With semantic web deign defined by W3C as
“The Semantic Web provides a common framework that allows data to be shared and reused across application, enterprise, and community boundaries.” and Tim Berners-Lee described it as ”If HTML and the Web made all the online documents look like one huge book, RDF, schema, and inference languages will make all the data in the world look like one huge database”
There is a movement to create ontologies for the Internet; this is being achieved by the creating of OWL (Web Ontology Language). These languages would be ways of representing knowledge and data within specific domains. The languages are based on standardized RDF/XML serialization and by formal semantics, which has all been enforced by the W3C. This way of reining information and knowledge has been embraced by the medical industry
SPARQL(SPARQL Protocol and RDF Query Language) is a query language for the semantic web. It is a RDF query language for large databases that can retrieve and manipulate data stored in RDF frameworks. It is one of the main languages that is used to query ontologies, and has been implemented in many languages, along with tools allowing it to be translator into other query languages such as SQL and xQuery.
Several large institutions within the UK have implemented endpoints in their systems that allow for querying of data with SPARQL. These include the UK government at http://data.gov.uk/sparql and the University of Southampton http://sparql.data.southampton.ac.uk/.
As said above it is about referencing knowledge and information between objects and domains.

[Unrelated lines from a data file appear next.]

Lemma set_first_preserved (u : str) (fm : gmap string pyval) (cs : list candidate) :
  (forall c, find (url_is u) cs = Some c -> face c = None) ->
  Forall2 preserved cs (set_first u fm cs).
Proof.
  induction cs as [|c cs IH]; intros H; [constructor|]. simpl in *.
  destruct (url_is u c) eqn:Hu.
  - constructor; [|apply Forall2_preserved_refl].
    unfold preserved. simpl. repeat split; try reflexivity.
    intros fm'. rewrite (H c eq_refl). discriminate.
  - constructor; [apply preserved_refl | apply IH, H].
Qed.

Lemma face_of_set_face_ne (d : person) (u u' : str) (fm : gmap string pyval) :
  u <> u' -> face_of (set_face d u fm) u' = face_of d u'.
Proof.
  intros Hne. unfold face_of, set_face. simpl.
  destruct (candidates d) as [cs|]; simpl; [|reflexivity].
  now rewrite find_set_first_ne.
Qed.

Lemma face_of_set_face_eq (d : person) (u : str) (fm : gmap string pyval) :
  is_Some (find (url_is u) (or_nil (candidates d))) ->
  face_of (set_face d u fm) u = Some fm.
Proof.
  unfold face_of, set_face. simpl.
  destruct (candidates d) as [cs|]; simpl.
  - rewrite find_set_first_eq. intros [c ->]. reflexivity.
  - intros [c Hc]. discriminate.
Qed.

Lemma has_face_true (d : person) (u : str) :
  has_face d u = true <-> is_Some (face_of d u).
Proof. unfold has_face. apply bool_decide_eq_true. Qed.

Lemma has_face_false (d : person) (u : str) :
  has_face d u = false <-> face_of d u = None.
Proof.
  unfold has_face. rewrite bool_decide_eq_false.
  destruct (face_of d u); split; intros H; try reflexivity; try discriminate.
  - exfalso. apply H. eauto.
  - intros [x Hx]. discriminate.
Qed.

Lemma set_face_preserved (d : person) (u : str) (fm : gmap string pyval) :
  has_face d u = false ->
  Forall2 preserved (or_nil (candidates d)) (or_nil (candidates (set_face d u fm))).
Proof.
  intros H. apply has_face_false in H. unfold face_of in H.
  unfold set_face. simpl. destruct (candidates d) as [cs|]; simpl in *; [|constructor].
  apply set_first_preserved. intros c Hc. now rewrite Hc in H.
Qed.

Lemma find_preserved (u : str) (cs cs' : list candidate) :
  Forall2 preserved cs cs' ->
  match find (url_is u) cs, find (url_is u) cs' with
  | Some c, Some c' => preserved c c'
  | None, None => True
  | _, _ => False
  end.
Proof.
  induction 1 as [|c c' cs cs' Hc Hcs IH]; simpl; [exact I|].
  rewrite (url_is_preserved u c c' Hc). destruct (url_is u c); [exact Hc | exact IH].
Qed.

Lemma face_of_preserved (d d' : person) (u : str) (fm : gmap string pyval) :
  Forall2 preserved (or_nil (candidates d)) (or_nil (candidates d')) ->
  face_of d u = Some fm -> face_of d' u = Some fm.
Proof.
  intros H. pose proof (find_preserved u _ _ H) as K. unfold face_of.
  destruct (find (url_is u) (or_nil (candidates d))) as [c|];
    destruct (find (url_is u) (or_nil (candidates d'))) as [c'|];
    try contradiction; try discriminate.
  destruct K as (_ & _ & _ & _ & K). apply K.
Qed.

Lemma has_face_preserved (d d' : person) (u : str) :
  Forall2 preserved (or_nil (candidates d)) (or_nil (candidates d')) ->
  has_face d u = true -> has_face d' u = true.
Proof.
  intros H K. apply has_face_true in K. destruct K as [fm K].
  apply has_face_true. exists fm. eapply face_of_preserved; eassumption.
Qed.

Lemma known_preserved (u : str) (cs cs' : list candidate) :
  Forall2 preserved cs cs' ->
  is_Some (find (url_is u) cs) -> is_Some (find (url_is u) cs').
Proof.
  intros H [c Hc]. pose proof (find_preserved u _ _ H) as K. rewrite Hc in K.
  destruct (find (url_is u) cs'); [eauto | contradiction].
Qed.

Lemma known_elem (c : candidate) (cs : list candidate) :
  In c cs -> truthy_opt (profile_url c) = true ->
  is_Some (find (url_is (url_of c)) cs).
Proof.
  intros Hin Hu. induction cs as [|x cs IH]; [contradiction|]. simpl.
  destruct (url_is (url_of c) x) eqn:E; [eauto|].
  destruct Hin as [->|Hin]; [|auto].
  unfold url_is, url_of in E. apply bool_decide_eq_false in E.
  destruct (profile_url c); [contradiction | discriminate].
Qed.

(** ** The populator *)

Lemma preserved_eligible (tok : str) (c c' : candidate) :
  preserved c c' ->
  eligible tok c' = eligible tok c /\ url_of c' = url_of c /\ img_of c' = img_of c
  /\ is_sentinel tok c' = is_sentinel tok c.
Proof.
  intros (H1 & _ & H3 & H4 & _). unfold eligible, url_of, img_of, is_sentinel.
  now rewrite H1, H3, H4.
Qed.

Lemma eligible_url (tok : str) (c : candidate) :
  eligible tok c = true -> truthy_opt (profile_url c) = true.
Proof.
  unfold eligible. intros H. apply andb_true_iff in H. destruct H as [_ H].
  apply andb_true_iff in H. tauto.
Qed.

Lemma eligible_not_sentinel (tok : str) (c : candidate) :
  eligible tok c = true -> is_sentinel tok c = false.
Proof.
  unfold eligible, is_sentinel. intros H. apply andb_true_iff in H.
  destruct H as [H _]. now apply negb_true_iff in H.
Qed.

This is where RDF comes in as it was developed by academic for artificial intelligence, where everything has to be cross-referenced to gain meaning. However as it was made by academics it is harder to understand than XML or JSON as it was not designed for readability. An example of how this form of system can be used is the “I want to sell / I want to buy” example. If a person is looking for a phone they would use a application which would search though the internet like a crawlers does for a search engine looking for RDF files which contain the information about people wanting to sell a phone. This would be done in real time. However say you want to sell a phone you would again use an application, which would create the RDF files, however this would also have to include information such as pointers to the information about the manufacture of the phone, potential dealers of the phone, components within the phone, all tying it into the sematic web. There are several issues and questions including: how do we find the files, how do we search, what if people call things by different name, this is where the Ontologies come in, this allows for look up for relevant information about a topic, allowing the application to identify similar or relevant knowledge on the Internet.

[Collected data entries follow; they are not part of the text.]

(** [a === b] on the values above. *)
Definition strict_eq (a b : value) : bool :=
  match a, b with
  | VUndefined, VUndefined => true
  | VNull, VNull => true
  | VStr s, VStr t => String.eqb s t
  | _, _ => false
  end.

(** The string conversion [localStorage.setItem] applies to its argument. *)
Definition ToString (v : value) : string :=
  match v with
  | VUndefined => "undefined"
  | VNull => "null"
  | VStr s => s
  end.

(** [Array.prototype.findIndex]: the first index whose element satisfies the
    predicate, [-1] when there is none. *)
Fixpoint findIndex_from {A : Type} (p : A → bool) (l : list A) (i : Z) : Z :=
  match l with
  | [] => -1
  | x :: l' => if p x then i else findIndex_from p l' (i + 1)
  end.

Definition findIndex {A : Type} (p : A → bool) (l : list A) : Z :=
  findIndex_from p l 0.

(** [arr[i]]: [undefined] outside the array. *)
Definition array_get (arr : list value) (i : Z) : value :=
  if i <? 0 then VUndefined
  else match arr !! Z.to_nat i with
       | Some v => v
       | None => VUndefined
       end.

(** ** Data of the provider *)

Record ThemeState : Type := mkThemeState {
  displayTheme : value;
  actualTheme : value;
}.

(** A decoded clip; the handle is opaque to the controller, which only tests
    it for presence and hands it to [SoundManager.play]. *)
Inductive AudioBuffer : Type :=
  | DecodedClip (url : string).

Record AudioRef : Type := mkAudioRef {
  switchOn : option AudioBuffer;
  switchOff : option AudioBuffer;
}.

(** What the controller does to the outside world, in the order it does it. *)
Inductive Effect : Type :=
  | SetState (s : ThemeState)
  | StorageSetItem (key val : string)
  | PlaySound (b : AudioBuffer)
  | LoadSound (url : string)
  | ClassAdd (token : string)
  | ClassRemove (token : string).

(** The page session: React state, the audio ref, [localStorage], the class
    list of [document.documentElement], and the live answer of
    [window.matchMedia('(prefers-color-scheme: dark)').matches]. *)
Record Browser : Type := mkBrowser {
  state : ThemeState;
  audioRef : AudioRef;
  localStorage : gmap string string;
  classList : list string;
  prefersDark : bool;
}.

Definition with_state (s : ThemeState) (w : Browser) : Browser :=
  mkBrowser s (audioRef w) (localStorage w) (classList w) (prefersDark w).

Definition with_audioRef (a : AudioRef) (w : Browser) : Browser :=
  mkBrowser (state w) a (localStorage w) (classList w) (prefersDark w).

Definition with_localStorage (m : gmap string string) (w : Browser) : Browser :=
  mkBrowser (state w) (audioRef w) m (classList w) (prefersDark w).

Definition with_classList (c : list string) (w : Browser) : Browser :=
  mkBrowser (state w) (audioRef w) (localStorage w) c (prefersDark w).

(** ** Computations: state passing with a log of effects *)

Definition M (A : Type) : Type := Browser → A * Browser * list Effect.

#[export] Instance M_ret : MRet M := λ A (a : A) w, (a, w, []).

#[export] Instance M_bind : MBind M := λ A B (f : A → M B) (m : M A) w,
  match m w with
  | (a, w1, e1) =>
      match f a w1 with
      | (b, w2, e2) => (b, w2, e1 ++ e2)
      end
  end.

(** The session after a computation, and the effects it performed. *)
Definition exec {A : Type} (m : M A) (w : Browser) : Browser := (m w).1.2.
Definition emitted {A : Type} (m : M A) (w : Browser) : list Effect := (m w).2.

(** The clips handed to [SoundManager.play], in order. *)
Definition cues (es : list Effect) : list AudioBuffer :=
  omap (λ e, match e with PlaySound b => Some b | _ => None end) es.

I personally fell that this implementation of a true semantic Internet is a long time off. Yes there will be stores that store information in RDF format, and yes there will be end points for specialist SPARQL dataset such as governments and open data. However I person feel that the current form of the Internet is too well established to move on quickly. If we do move to the semantic Internet we are going to need a number of large players within the Internet to start adopting and developing for it, companies like Google, Microsoft, Facebook, and potential trust companies like VeriSign.
I do feel there will be a push to start using the technologies for use in social networks as data protection and privacy become an issue, as technologies mentioned in the semantic Internet would allow for people to potentially store there own data, but still allow it to be used and discovered, turning currently ‘big data’ into self managed big data overcoming common privacy issues which are currently seen with big data.

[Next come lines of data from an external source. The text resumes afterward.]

(** The toggle of the window's state, on a record in the order of the
    literal.  The click at sample index [x] with current label type [T]
    scans the four types in the order of [labelTypes] for a point within
    [TOLERANCE] of [x].  If there is one, exactly the first such point (by
    type order, then array order) is removed and nothing is inserted;
    otherwise [x] is pushed on the array of [T], which is sorted ascending;
    either way [labeled] of the segment becomes [true].  Records of other
    segments are not touched. *)
Lemma toggleAt_removes_first_or_inserts (r : Renderer) (x : num) :
  let s := state r in
  let id := segmentId s in
  let T := currentLabelType s in
  let li := label_indexes (default defaultSegment (labels s !! id)) in
  exists seg',
    labels (state (toggleAt x r)) = <[id := seg']> (labels s) /\
    labeled seg' = true /\
    ((exists T0 i,
        firstNearby li x T0 i /\
        points (label_indexes seg') T0 = delete i (points li T0) /\
        (forall T', T' <> T0 ->
           points (label_indexes seg') T' = points li T') /\
        S (pointCount (label_indexes seg')) = pointCount li)
     \/
     (noneNearby li x /\
      points (label_indexes seg') T = sort_asc (points li T ++ [x]) /\
      Permutation (points (label_indexes seg') T) (x :: points li T) /\
      (Forall (fun p => JS.isNaN p = false) (x :: points li T) ->
         ascending (points (label_indexes seg') T)) /\
      (forall T', T' <> T ->
         points (label_indexes seg') T' = points li T'))).
Proof.
  simpl. set (s := state r). set (id := segmentId s).
  set (seg := default defaultSegment (labels s !! id)).
  exists (fst (togglePoint seg x (currentLabelType s))).
  split; [done|].
  destruct (togglePoint_spec seg x (currentLabelType s))
    as [Hlab [(_ & T0 & i & Hfirst & Hli)|(_ & Hnone & Hli)]].
  - split; [done|]. left. exists T0, i. rewrite Hli.
    split; [done|]. split; [by rewrite points_set_points_eq|].
    split; [intros T' HT'; by rewrite points_set_points_ne|].
    destruct Hfirst as [(p & Hp & _) _].
    pose proof (pointCount_set_points (label_indexes seg) T0
                  (delete i (points (label_indexes seg) T0))) as Hc.
    pose proof (length_delete_lookup _ _ _ Hp). lia.
  - split; [done|]. right. rewrite Hli, points_set_points_eq.
    split; [done|]. split; [done|]. split.
    { rewrite sort_asc_perm. symmetry. apply Permutation_cons_append. }
    split.
    { intros Hnan. apply sort_asc_ascending.
      eapply Permutation_Forall; [|exact Hnan]. apply Permutation_cons_append. }
    intros T' HT'. by rewrite points_set_points_ne.
Qed.

(** ** The toggle on the stored object *)

Lemma removeNearbyIn_None (obj : LabelObject) (x : num) :
  removeNearbyIn obj x = None <-> noneNearbyIn obj x.
Proof.
  unfold noneNearbyIn. induction obj as [|[k arr] obj IH]; simpl.
  - split; [|done]. intros _ key a p H. by apply not_elem_of_nil in H.
  - destruct (findIndex _ arr) as [i|] eqn:Hi.
    + split; [done|]. intros H.
      apply findIndex_Some in Hi as (p & Hp & Hnear & _).
      rewrite (H k arr p) in Hnear; [done|by left|].
      by eapply list_elem_of_lookup_2.
    + rewrite findIndex_None in Hi.
      destruct (removeNearbyIn obj x) as [obj'|].
      * split; [done|]. intros H. exfalso.
        assert (Some obj' = @None LabelObject) as E; [|done].
        apply IH. intros key a p Hin. apply (H key a p). by right.
      * split; [|done]. intros _ key a p [[= -> ->]|Hin]%elem_of_cons Hp.
        -- by apply Hi.
        -- by apply (proj1 IH eq_refl key a p).
Qed.

Lemma removeNearbyIn_Some (obj obj' : LabelObject) (x : num) :
  removeNearbyIn obj x = Some obj' ->
  exists front key arr i back,
    obj = front ++ (key, arr) :: back /\
    noneNearbyIn front x /\
    findIndex (near TOLERANCE x) arr = Some i /\
    obj' = front ++ (key, delete i arr) :: back.
Proof.
  revert obj'. induction obj as [|[k arr] obj IH]; intros obj'; simpl; [done|].
  destruct (findIndex _ arr) as [i|] eqn:Hi.
  - intros [= <-]. exists [], k, arr, i, obj. repeat split; [|done].
    intros key a p H. by apply not_elem_of_nil in H.
  - destruct (removeNearbyIn obj x) as [rest'|] eqn:Hrest; [|done].
    intros [= <-].
    destruct (IH rest' eq_refl) as (front & key & a & i & back & -> & Hfront & Hfound & ->).
    exists ((k, arr) :: front), key, a, i, back. repeat split; [|done].
    rewrite findIndex_None in Hi.
    intros key' a' p [[= -> ->]|Hin]%elem_of_cons Hp; [by apply Hi|].
    by apply (Hfront key' a' p).
Qed.

Lemma getArray_None (obj : LabelObject) (key : string) :
  getArray obj key = None <-> key ∉ obj.*1.
Proof.
  induction obj as [|[k arr] obj IH]; simpl.
  - split; [|done]. intros _. apply not_elem_of_nil.
  - case_bool_decide as Hk.
    + split; [done|]. intros H. exfalso. apply H. subst. by left.
    + rewrite IH. simpl. rewrite not_elem_of_cons. split; [by split|by intros [_ ?]].
Qed.

Lemma getArray_Some (obj : LabelObject) (key : string) (arr : list num) :
  getArray obj key = Some arr ->
  exists front back,
    obj = front ++ (key, arr) :: back /\ (key ∉ front.*1) /\
    forall arr', setArray obj key arr' = front ++ (key, arr') :: back.
Proof.
  induction obj as [|[k a] obj IH]; simpl; [done|].
  case_bool_decide as Hk.
  - intros [= ->]. subst k. exists [], obj. split; [done|].
    split; [apply not_elem_of_nil|done].
  - intros H. destruct (IH H) as (front & back & -> & Hfront & Hset).
    exists ((k, a) :: front), back. split; [done|]. split.
    + simpl. apply not_elem_of_cons. split; [congruence|done].
    + intros arr'. simpl. by rewrite Hset.
Qed.

(** On the object of a record in the order of the literal, the loop is the
    search in the fixed order of [labelTypes]. *)
Lemma removeNearbyIn_objectOf (li : LabelIndexes) (x : num) :
  removeNearbyIn (objectOf li) x = objectOf <$> removeNearby labelTypes li x.
Proof.
  destruct li as [a b c d]. unfold objectOf, labelTypes. simpl.
  destruct (findIndex _ a); [done|]. destruct (findIndex _ b); [done|].
  destruct (findIndex _ c); [done|]. by destruct (findIndex _ d).
Qed.

Lemma getArray_objectOf (li : LabelIndexes) (labelType : LabelType) :
  getArray (objectOf li) (typeName labelType) = Some (points li labelType).
Proof. by destruct labelType. Qed.

Lemma setArray_objectOf (li : LabelIndexes) (labelType : LabelType) (arr : list num) :
  setArray (objectOf li) (typeName labelType) arr
  = objectOf (set_points li labelType arr).
Proof. by destruct li, labelType. Qed.

Lemma togglePointIn_storedOf (seg : SegmentLabels) (x : num) (T : LabelType) :
  togglePointIn (storedOf seg) x T
  = Some (storedOf (fst (togglePoint seg x T)), snd (togglePoint seg x T)).
Proof.
  unfold togglePointIn, togglePoint, storedOf.
  cbn [stored_label_indexes]. rewrite removeNearbyIn_objectOf.
  destruct (removeNearby labelTypes (label_indexes seg) x) as [li'|]; [done|].
  cbn [fmap option_fmap option_map]. by rewrite getArray_objectOf, setArray_objectOf.
Qed.



(** The record holds the point 20 of the first type and the point 18 of the
    second one.  A toggle at 19 with the third type selected removes 20, the
    first match in type order, and inserts nothing; a toggle at 30 finds no
    point nearby and inserts 30 in the array of the selected type. *)
Example toggle_first_in_type_order :
  let stored : gmap string SegmentLabels :=
    {[ "0" := mkSegmentLabels false false
                (mkLabelIndexes [Int 20] [Int 18] [] []) "" "" None ]} in
  let r := selectLabelType spontaneous_systolic_points (openSession stored) in
  labels (state (toggleAt (Int 19) r)) !! "0"
  = Some (mkSegmentLabels true false (mkLabelIndexes [] [Int 18] [] []) "" "" None) /\
  labels (state (toggleAt (Int 30) r)) !! "0"
  = Some (mkSegmentLabels true false
            (mkLabelIndexes [Int 20] [Int 18] [Int 30] []) "" "" None).
Proof. by vm_compute. Qed.

(** ** Toggling twice *)

Lemma firstNearby_unique (li : LabelIndexes) (x : num) (T T' : LabelType)
    (i j : nat) :
  firstNearby li x T i -> firstNearby li x T' j -> T = T' /\ i = j.
Proof.
  intros [Hn Hmin] [Hn' Hmin'].
  destruct (Hmin _ _ Hn') as [Hlt|[-> Hle]];
    destruct (Hmin' _ _ Hn) as [Hlt'|[E Hle']]; subst; try lia.
  split; [done|lia].
Qed.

If it is implemented end users may not realise as it would more likely be implemented at the data layer, potentialy allowing a few more features to the end user, but mainly offering benefits to data manipulation, search and storage. This will most likely mean that if and when it gains ground Web 2.o will still exists. Web 2.0 will become the easly accessible form of development for newbiew on the Internet, where has Web 3.0 will be used for the big business system which can invest in the technology which will ultimately redefine the meaning of Web 3.o in a post hoc definition. Thus currently the moment of Web 3.0 is firmly bound in specialised implementations until the technology is accessible enough for mass deployment.